((

(** The checks of [CreateVolume]: (type, group, size, node, topology). *)
Definition create_volume_checks (req : create_volume_request) :
    result error (string * string * Z * string * list (gmap string string)) :=
  let! _ := validateControllerServiceRequest RPC_CREATE_DELETE_VOLUME in
  reject (cv_name req =s "") with Status InvalidArgument "Name missing in request" [];
  let! _ := map_err (status_error InvalidArgument) (validateVolumeCapabilities (cv_capabilities req)) in
  let! (lvmType, vgName) := map_err (status_error InvalidArgument) (parseLVMParameters (cv_parameters req)) in
  let! requiredBytes := map_err (status_error InvalidArgument) (validateCapacityRange (cv_capacity req)) in
  let! (node, topology) :=
    map_err (status_error InvalidArgument) (topologyFromAccessibility (cv_accessibility req)) in
  Ok (lvmType, vgName, requiredBytes, node, topology).

Definition CreateVolume (req : create_volume_request) : prog (result error csi_volume) :=
  let? (lvmType, vgName, requiredBytes, node, topology) := create_volume_checks req in
  let volumeContext := buildVolumeContext (cv_parameters req) requiredBytes in
  let* err := provisionVolume req node lvmType vgName requiredBytes in
  match err with
  | Some e => Ret (Err e)
  | None => Ret (Ok {| v_id := cv_name req; v_capacity := requiredBytes;
                       v_context := volumeContext; v_source := cv_source req;
                       v_topology := topology |})
  end.

(** ** Deleting volumes *)

Definition persistentVolumeForDeletion (volumeID : string) :
    prog (result error (option persistent_volume)) :=
  let* r := call (PersistentVolumeGet volumeID) in
  match r with
  | Err e =>
      if is_not_found (Ext e) then Ret (Ok None)
      else Ret (Err (Status Unavailable "failed to get volume %q: %v" [AStr volumeID; AErr (Ext e)]))
  | Ok volume => Ret (Ok volume)
  end.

))

### YOUR OBJECTIVE
Please restate word for word only the lines running from the line that contains "let* r := call" to the final line of the listing above.

### ANSWER BELOW
  let* r := call (PersistentVolumeGet volumeID) in
  match r with
  | Err e =>
      if is_not_found (Ext e) then Ret (Ok None)
      else Ret (Err (Status Unavailable "failed to get volume %q: %v" [AStr volumeID; AErr (Ext e)]))
  | Ok volume => Ret (Ok volume)
  end.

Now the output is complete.